Technology and Art

Avishek Sen Gupta on 30 March 2021

Matrix multiplication (outer product) is a fundamental operation in almost any Machine Learning proof, statement, or computation. Much insight may be gleaned by looking at different ways of looking matrix multiplication. In this post, we will look at one (and possibly the most important) interpretation: namely, the **linear combination of vectors**.

In fact, the geometric interpretation of this operation allows us to infer many properties that might be obscured if we were treating matrix multiplication as simple sums of products of numbers.

**Quick Aside**: There are some other ways of viewing matrix multiplication, which we will address in one of the future articles (element-wise, columns-into-rows).
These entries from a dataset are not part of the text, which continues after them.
(** When the return types of the callbacks are known, the conversion of an argument
    for any registered handler either raises [CodeGenerationError], because a callback of
    this class has a parameter that is not known, or issues calls that add one parameter to
    the wrapper, which is optional exactly when the argument has a default value, that keep
    the indentation of the code, create the implementation of the callback, and end by adding one
    argument to the call; and the class of this implementation is among those written. *)
Theorem callback_argument return_known parameter_known class_of helper_constructible operator_error callbacks helpers0 g
    variable c name default_value w :
  generate_callback_classes return_known parameter_known class_of helper_constructible operator_error callbacks helpers0
    = Ok g ->
  Forall (fun args => returns return_known args = true) callbacks ->
  c ∈ register_callback_classes callbacks ->
  match convert_python_to_c variable g c name default_value w with
  | Raise e => e = CodeGenerationError "wrapper could not be generated" /\
      exists args, args ∈ callbacks /\ cls_name c = callback_cls_name args /\
                   takes parameter_known args = false
  | Ok (_, w') =>
      (impl_name c, template_args c) ∈ written g /\
      exists py value calls, w' = w ++ calls /\
        List.filter argument_parameter calls =
          [AddParameter "O" ["&" +:+ py] name (bool_decide (is_Some default_value)); AppendCallParam value] /\
        last calls = Some (AppendCallParam value) /\ balanced 0 calls = true /\ Exists (creates c) calls
  | OutOfFuel => False
  end.
Proof.
  intros Hg Hr [n [args [-> Hn]]]%elem_of_lookup_imap. unfold generate_callback_classes in Hg.
  destruct (indexed_callbacks callbacks) as (l & Hl & Hin & _). rewrite Hl in Hg. clear Hl.
  rewrite Forall_forall in Hr.
  assert (Hargs : forall m a, (m, a) ∈ l -> a ∈ callbacks /\ returns return_known a = true).
  { intros m a ?%Hin%list_elem_of_lookup_2. auto. }
  pose proof (generate_written return_known parameter_known class_of helper_constructible operator_error l
    {| written := []; disabled := []; helpers := helpers0; helper_class_disabled := [] |}) as Hgw. rewrite Hg in Hgw.
  destruct Hgw as (Hw & Hd & _).
  { apply Forall_forall. intros [m a] [_ Ha]%Hargs Hnil. cbn in Hnil. by rewrite Hnil in Ha. }
  cbn [written disabled app] in Hw, Hd.
  destruct (decide (callback_cls_name args ∈ disabled g)) as [Hdis|Hen].
  - unfold convert_python_to_c. cbn [cls_name]. rewrite bool_decide_true by done. split; [done|].
    rewrite Hd in Hdis. apply list_elem_of_fmap in Hdis as ([m a] & Heq & [Ha Hml]%list_elem_of_filter).
    apply Is_true_true, andb_true_iff in Ha as [_ Ha%negb_true_iff].
    exists a. split; [by eapply Hargs|done].
  - destruct (convert_python_to_c_calls variable g {| cls_name := callback_cls_name args;
      impl_name := callback_impl_name n; template_args := args |} name default_value w Hen)
      as (py & value & calls & -> & Hcalls).
    split; [|by exists py, value, calls]. cbn [impl_name template_args].
    rewrite Hw. apply list_elem_of_fmap. exists (n, args). split; [done|].
    apply Hin in Hn. destruct (Hargs _ _ Hn) as [_ Hra].
    apply list_elem_of_filter. split; [|done]. apply Is_true_true, andb_true_iff. split; [done|].
    apply not_false_iff_true. intros Ht. apply Hen. rewrite Hd. apply list_elem_of_fmap.
    exists (n, args). split; [done|]. apply list_elem_of_filter. split; [|done].
    apply Is_true_true, andb_true_iff. split; [done|]. by apply negb_true_iff.
Qed.
Lemma callback_argument_witness :
  let known s := bool_decide (s ∈ ["void"; "int"]) in
  exists g, generate_callback_classes known known (fun _ => None) (fun _ => true) (fun _ => None) [["void"; "int"]] [] = Ok g /\
    exists w', convert_python_to_c (fun _ => "cb") g
      {| cls_name := "ns3::Callback< void, int >"; impl_name := "PythonCallbackImpl0";
         template_args := ["void"; "int"] |} "cb" None [] = Ok (tt, w') /\
    ("PythonCallbackImpl0", ["void"; "int"]) ∈ written g.
Proof.
  intros known. eexists. split; [reflexivity|]. eexists. split; [reflexivity|].
  exact (proj1 (callback_argument known known (fun _ => None) (fun _ => true) (fun _ => None) [["void"; "int"]] [] _
    (fun _ => "cb") {| cls_name := "ns3::Callback< void, int >"; impl_name := "PythonCallbackImpl0";
         template_args := ["void"; "int"] |} "cb" None [] eq_refl
    ltac:(by repeat constructor) ltac:(by left))).
Defined.
Lemma add_to_last ps p cs c l :
  add_to_chunk l {| patchset := ps ++ [set_chunks (fun _ => cs ++ [c]) p];
                    current_chunk := Some (length ps, length cs) |}
  = Ok {| patchset := ps ++ [set_chunks (fun _ => cs ++ [add_line l c]) p];
          current_chunk := Some (length ps, length cs) |}.
Proof.
  unfold add_to_chunk. cbn. do 2 f_equal. rewrite alter_snoc. do 2 f_equal.
  unfold set_chunks. cbn. by rewrite alter_snoc.
Qed.

Lemma parse_written_lines ps p cs c ls : forallb wf_line ls = true ->
  for_each parse_line (map line_text ls)
    {| patchset := ps ++ [set_chunks (fun _ => cs ++ [c]) p];
       current_chunk := Some (length ps, length cs) |}
  = Ok {| patchset := ps ++ [set_chunks (fun _ => cs ++ [set_lines (fun l => l ++ ls) c]) p];
          current_chunk := Some (length ps, length cs) |}.
Proof.
  revert c. induction ls as [|l ls IH]; intros c Hwf; cbn.
  - do 3 f_equal. unfold set_lines. rewrite app_nil_r. by destruct c.
  - apply andb_true_iff in Hwf as [Hl Hls].
    rewrite parse_written_line, add_to_last by done. cbn. rewrite IH by done.
    unfold add_line, set_lines. cbn. by rewrite <- app_assoc.
Qed.

Lemma parse_written_chunks ps p cs cur cs' : forallb wf_chunk cs' = true ->
  exists cur',
  for_each parse_line (mjoin (map chunk_text cs'))
    {| patchset := ps ++ [set_chunks (fun _ => cs) p]; current_chunk := cur |}
  = Ok {| patchset := ps ++ [set_chunks (fun _ => cs ++ cs') p]; current_chunk := cur' |}.
Proof.
  revert cs cur. induction cs' as [|c cs' IH]; intros cs cur Hwf.
  - exists cur. by rewrite app_nil_r.
  - cbn in Hwf. apply andb_true_iff in Hwf as [Hc Hcs].
    destruct (IH (cs ++ [c]) (Some (length ps, length cs)) Hcs) as [cur' IH'].
    exists cur'. cbn [map mjoin list_join]. rewrite for_each_app. unfold chunk_text at 1.
    cbn [for_each]. erewrite parse_written_header by (cbn; apply last_snoc). cbn.
    rewrite alter_last_snoc, length_app. cbn.
    replace (pred (length ps + 1)) with (length ps) by lia.
    unfold add_chunk, set_chunks at 1. cbn.
    change {| p_src := p_src p; p_dst := p_dst p; chunks := cs ++ [new_chunk (src_pos c) (dst_pos c)] |}
      with (set_chunks (fun _ => cs ++ [new_chunk (src_pos c) (dst_pos c)]) p).
    rewrite parse_written_lines by done. cbn.
    replace (set_lines (fun l => l ++ lines c) (new_chunk (src_pos c) (dst_pos c))) with c
      by by destruct c.
    etrans; [exact IH'|]. by rewrite <- app_assoc.
Qed.

Lemma parse_written_patches ps cur ps' : forallb wf_patch ps' = true ->
  exists cur',
  for_each parse_line (mjoin (map patch_text ps')) {| patchset := ps; current_chunk := cur |}
  = Ok {| patchset := ps ++ ps'; current_chunk := cur' |}.
Proof.
  revert ps cur. induction ps' as [|p ps' IH]; intros ps cur Hwf.
  - exists cur. by rewrite app_nil_r.
  - cbn in Hwf. apply andb_true_iff in Hwf as [[[Hs Hd]%andb_true_iff Hc]%andb_true_iff Hps].
    destruct (parse_written_chunks ps (set_chunks (fun _ => []) p) [] cur _ Hc) as [cur1 H1].
    destruct (IH (ps ++ [p]) cur1 Hps) as [cur' IH'].
    exists cur'. cbn [map mjoin list_join]. rewrite for_each_app. unfold patch_text at 1.
    cbn [for_each app]. unfold parse_line at 1. rewrite prefixed_nl by done. cbn.
    assert (Hn : prefixed "--- " ("+++ " +:+ p_dst p +:+ nl) = None) by (by apply prefixed_neq).
    unfold parse_line at 1. rewrite Hn, prefixed_nl by done. cbn.
    rewrite decide_False by (by destruct ps). cbn. rewrite alter_last_snoc.
    unfold set_chunks in H1. cbn in H1. unfold patch_set_dst, patch_set_src. cbn.
    rewrite H1. destruct p. etrans; [exact IH'|]. by rewrite <- app_assoc.
Qed.

Lemma write_lines_ok ls out : forallb wf_line ls = true ->
  write_lines ls out = Ok (out ++ map line_text ls).
Proof.
  unfold write_lines. revert out. induction ls as [|l ls IH]; intros out Hwf; cbn.
  - by rewrite app_nil_r.
  - apply andb_true_iff in Hwf as [Hl Hls]. apply andb_true_iff in Hl as [_ Ht].
    assert (Hw : write_line l = Ok [line_text l]) by (by destruct l as [[] t]).
    rewrite Hw. cbn. rewrite IH by done. by rewrite <- app_assoc.
Qed.

Lemma write_patch_ok p : wf_patch p = true -> write_patch p = Ok (patch_text p).
Proof.
  intros [_ Hc]%andb_true_iff. unfold write_patch, patch_text. revert Hc.
  generalize ["--- " +:+ p_src p +:+ nl; "+++ " +:+ p_dst p +:+ nl].
  induction (chunks p) as [|c cs IH]; intros out Hc; cbn; [by rewrite app_nil_r|].
  cbn in Hc. apply andb_true_iff in Hc as [Hc Hcs].
  unfold write_chunk. rewrite write_lines_ok by done. cbn. rewrite IH by done.
  by rewrite <- !app_assoc.
Qed.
To begin with, I’ll state the one fact that holds true no matter how you performing matrix multiplication. Even if you forget everything you read in this article, remember this thing:

**Matrix multiplication is a linear combination of a set of vectors.**

Let’s begin with a simple two-dimensional vector, like so: \(A_1=\begin{bmatrix} 2 \\ 3 \\ \end{bmatrix}\)

Let’s introduce a \(1\times 1\) vector \(x_1=\begin{bmatrix} 2 \\ \end{bmatrix}\)

We multiply them together, like so: \(Y=A_1x_1 = \begin{bmatrix} 2 \\ 3 \\ \end{bmatrix}.\begin{bmatrix} 2 \\ \end{bmatrix} =\begin{bmatrix} 4 \\ 6 \\ \end{bmatrix}\)

This is nothing special, simply a scaling of the \(\begin{bmatrix}2 && 3\end{bmatrix}^T\) matrix.

Let’s take the next step. We will add one more column vector to A, and add a number to \(x_1\).

\[A_2=\begin{bmatrix} 2 && 5\\ 3 && 10\\ \end{bmatrix} v_2=\begin{bmatrix} 2 \\ 3 \\ \end{bmatrix}\]In this approach, we are only correlating columns on both sides. Consider the following diagram to see how this combination works.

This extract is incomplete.